◆ Dataset records ◆
__________________________________________________
(* ===== verification/Registry.v ===== *)
(** * The production registry of the account wallet (ffi)

    The release validation and the registry floor of [ffi/src/account.rs]: the committed
    payload of a release, its rollout caps and issuer list, the references to issuance
    policies, and the durable floor that refuses a rollback or a reused version.  JSON
    encodings are parameters; database calls are taken to succeed. *)

From S2P Require Import Prelude Text Field Commitments Kernel Anchor Batch Chain Accept Wire Block Bitcoin Instrument.
From S2P Require Import Network Peer FullScan Scan Rpc BatchV2 AccountText AccountTypes Issuance.
#[local] Open Scope Z_scope.

Definition FORMAT_V1 : Z := 1.
Definition FORMAT_V2 : Z := 2.
Definition MIN_FEE_RESERVE_SATS : Z := 2500.
Definition MAX_LOCAL_BATCH_RECIPIENTS : nat := MAX_BATCH_V2_PARTICIPANTS.

Definition config_error (message : string) : halt AccountError := Refused (account_error "invalid_config" message).
Definition bad_config (cond : bool) (message : string) : account () := reject cond "invalid_config" message.

(** ** The committed payloads *)
Record RegistryPayload := {
  rp_domain : string;
  rp_format_version : Z;
  rp_registry_version : Z;
  rp_deployment_id : rstring;
  rp_issuers : list UsdIssuerPolicy;
  rp_rollout : ProductionRolloutPolicy;
  rp_source_revision : rstring;
  rp_approval_receipts : list rstring;
}.
Record RegistryPayloadV2 := { rp_base : RegistryPayload; rp_issuance_policy_commitments : list ProductionIssuancePolicyRef }.

Record RolloutAuthorizationPayload := {
  ra_domain : string;
  ra_deployment_id : rstring;
  ra_operation_identity : rstring;
  ra_release_commitment : rstring;
}.

(** [serde_json] at the types of this file. *)
Class RegistryCodec := {
  registry_payload_json : RegistryPayload → bytes;
  registry_payload_v2_json : RegistryPayloadV2 → bytes;
  rollout_authorization_json : RolloutAuthorizationPayload → bytes;
  floor_to_string : ProductionUsdRegistryFloor → rstring;
  floor_from_string : rstring → option ProductionUsdRegistryFloor;
  release_from_value : Value → option ProductionUsdRegistryRelease;
  release_to_value : ProductionUsdRegistryRelease → Value;
}.
Class RegistryCodecLaws (C : RegistryCodec) : Prop := {
  floor_roundtrip : ∀ f, floor_from_string (floor_to_string f) = Some f;
}.

(** ** Rollout caps *)
Definition validate_production_rollout_policy (p : ProductionRolloutPolicy) : account () :=
  bad_config ((max_transfer_base_units p =? 0) || (max_batch_total_base_units p =? 0) ||
              (max_rolling_24h_outgoing_base_units p =? 0) || (max_rolling_24h_operations p =? 0) ||
              (max_reserve_allocation_sats p =? 0) || (max_miner_fee_sats p =? 0))
    "production rollout limits must all be positive";;
  bad_config ((max_batch_total_base_units p <? max_transfer_base_units p) ||
              (max_rolling_24h_outgoing_base_units p <? max_batch_total_base_units p))
    "production transfer limit must not exceed batch or rolling-day limits";;
  let protocol_max := if Z.of_nat MAX_LOCAL_BATCH_RECIPIENTS <=? u8_max then Z.of_nat MAX_LOCAL_BATCH_RECIPIENTS else u8_max in
  bad_config ((max_batch_recipients p =? 0) || (protocol_max <? max_batch_recipients p))
    "production batch recipient limit is outside the protocol's range";;
  if 2 <=? max_batch_recipients p then
    fee_cells ← ok_or (n ← checked_mul64 (max_batch_recipients p) 3; checked_mul64 n MIN_FEE_RESERVE_SATS)
      (config_error "production reserve allocation overflows");
    stocks ← ok_or (checked_mul64 3 MIN_OUTPUT_SATS) (config_error "production reserve allocation overflows");
    minimum ← ok_or (checked_add64 stocks fee_cells) (config_error "production reserve allocation overflows");
    bad_config (max_reserve_allocation_sats p <? minimum)
      "production reserve allocation must cover the configured batch limit"
  else Ok tt.

Section registry.
Context `{Poseidon, Sha256, UrlParser, RegistryCodec}.

(** ** Issuers *)
Definition issuer_asset_id (i : UsdIssuerPolicy) : rstring := hex_encode (genesis_asset_id (im_genesis (ui_manifest i))).

Fixpoint issuer_loop (network : rstring) (asset_ids : list rstring) (issuers : list UsdIssuerPolicy) : account () :=
  match issuers with
  | [] => Ok tt
  | issuer :: issuers =>
    match instrument_validate (ui_manifest issuer) with
    | Ok _ => Ok tt
    | Err _ => Err (config_error "USD issuer manifest")
    end;;
    bad_config (negb (bool_decide (it_network (im_terms (ui_manifest issuer)) = network)))
      "USD issuer manifest belongs to another network";;
    bad_config (negb (bool_decide (unit_code (im_terms (ui_manifest issuer)) = lit "USD")))
      "USD issuer policy accepts only manifests with unit code USD";;
    bad_config (bool_decide (issuer_asset_id issuer ∈ asset_ids)) "USD issuer policy contains a duplicate asset id";;
    issuer_loop network (issuer_asset_id issuer :: asset_ids) issuers
  end.

Definition validate_usd_issuer_policies (issuers : list UsdIssuerPolicy) (network : rstring) : account () :=
  issuer_loop network [] issuers.

(** ** Releases *)
Definition registry_payload (domain : string) (r : ProductionUsdRegistryRelease) : RegistryPayload := {|
  rp_domain := domain; rp_format_version := rr_format_version r; rp_registry_version := rr_registry_version r;
  rp_deployment_id := rr_deployment_id r; rp_issuers := rr_issuers r; rp_rollout := rr_rollout r;
  rp_source_revision := rr_source_revision r; rp_approval_receipts := rr_approval_receipts r |}.

Definition canonical_release (r : ProductionUsdRegistryRelease) : account bytes :=
  if rr_format_version r =? FORMAT_V1 then Ok (registry_payload_json (registry_payload "OpenCSV-production-USD-registry-v1" r))
  else if rr_format_version r =? FORMAT_V2 then
    Ok (registry_payload_v2_json {| rp_base := registry_payload "OpenCSV-production-USD-registry-v2" r;
          rp_issuance_policy_commitments := rr_issuance_policy_commitments r |})
  else Err (config_error "unsupported production USD registry format version").

Definition production_usd_registry_commitment (r : ProductionUsdRegistryRelease) : account rstring :=
  canonical ← canonical_release r;
  Ok (to_hex (sha256 canonical)).

Definition production_rollout_authorization_digest (deployment_id operation_identity release_commitment : rstring) : bytes :=
  sha256 (rollout_authorization_json {| ra_domain := "OpenCSV-production-rollout-authorization-v1";
    ra_deployment_id := deployment_id; ra_operation_identity := operation_identity;
    ra_release_commitment := release_commitment |}).

Fixpoint policy_ref_loop (admitted : list rstring) (previous : option rstring) (l : list ProductionIssuancePolicyRef) : account () :=
  match l with
  | [] => Ok tt
  | policy :: l =>
    validate_hex_32_config (ir_asset_id policy);;
    validate_hex_32_config (ir_policy_commitment policy);;
    bad_config (match previous with Some p => negb (str_ltb p (ir_asset_id policy)) | None => false end)
      "production issuance policy references must be unique and sorted by asset id";;
    bad_config (negb (bool_decide (ir_asset_id policy ∈ admitted)))
      "production issuance policy references an asset absent from the exact consumer registry";;
    policy_ref_loop admitted (Some (ir_asset_id policy)) l
  end.

Definition validate_production_issuance_policy_refs (r : ProductionUsdRegistryRelease) : account () :=
  if rr_format_version r =? FORMAT_V1 then
    bad_config (negb (bool_decide (length (rr_issuance_policy_commitments r) = 0%nat)))
      "production registry format version one cannot authorize issuance policies"
  else policy_ref_loop (issuer_asset_id <$> rr_issuers r) None (rr_issuance_policy_commitments r).

Fixpoint approval_loop (urls receipts : list rstring) : account () :=
  match receipts with
  | [] => Ok tt
  | receipt :: receipts =>
    parsed ← ok_or (url_parse receipt)
      (config_error "production USD registry approval receipts must be valid HTTPS URLs");
    bad_config (negb (bool_decide (parsed.1 = lit "https")) || bool_decide (parsed.2 = None))
      "production USD registry approval receipts must be valid HTTPS URLs";;
    bad_config (bool_decide (receipt ∈ urls)) "production USD registry contains a duplicate approval receipt";;
    approval_loop (receipt :: urls) receipts
  end.

Definition validate_production_usd_registry_release (r : ProductionUsdRegistryRelease) (expected_deployment_id : rstring)
  : account () :=
  validate_deployment_identity (lit "mainnet") (rr_deployment_id r);;
  bad_config (negb ((rr_format_version r =? FORMAT_V1) || (rr_format_version r =? FORMAT_V2)))
    "unsupported production USD registry format version";;
  bad_config (rr_registry_version r =? 0) "production USD registry version must be nonzero";;
  validate_production_issuance_policy_refs r;;
  bad_config (negb (bool_decide (rr_deployment_id r = expected_deployment_id)))
    "production USD registry belongs to another deployment";;
  bad_config (negb ((bool_decide (length (utf8 (rr_source_revision r)) = 40%nat) ||
                     bool_decide (length (utf8 (rr_source_revision r)) = 64%nat)) &&
                    forallb lower_hex (utf8 (rr_source_revision r))))
    "production USD registry source revision must be a 40- or 64-character lowercase hex digest";;
  bad_config (bool_decide (rr_approval_receipts r = []))
    "production USD registry needs at least one public approval receipt";;
  approval_loop [] (rr_approval_receipts r);;
  validate_production_rollout_policy (rr_rollout r);;
  (if negb (bool_decide (phase (rr_rollout r) = Candidate)) then
     bad_config (bool_decide (length (rr_issuers r) = 0%nat))
       "an activated production USD registry must contain at least one exact issuer";;
     bad_config (forallb (λ b, bval b =? 0x30) (utf8 (rr_source_revision r)))
       "an activated production USD registry cannot use the placeholder source revision"
   else Ok tt);;
  validate_usd_issuer_policies (rr_issuers r) (lit "mainnet");;
  validate_hex_32_config (rr_commitment r);;
  expected ← production_usd_registry_commitment r;
  bad_config (negb (bool_decide (rr_commitment r = expected)))
    "production USD registry commitment does not match its exact release payload".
__________________________________________________
◆ Assigned task ◆
Collect the complete line wherever the string "RolloutAuthorizationPayload" appears in the records.

◆ Response to this task ◆
Record RolloutAuthorizationPayload := {
  rollout_authorization_json : RolloutAuthorizationPayload → bytes;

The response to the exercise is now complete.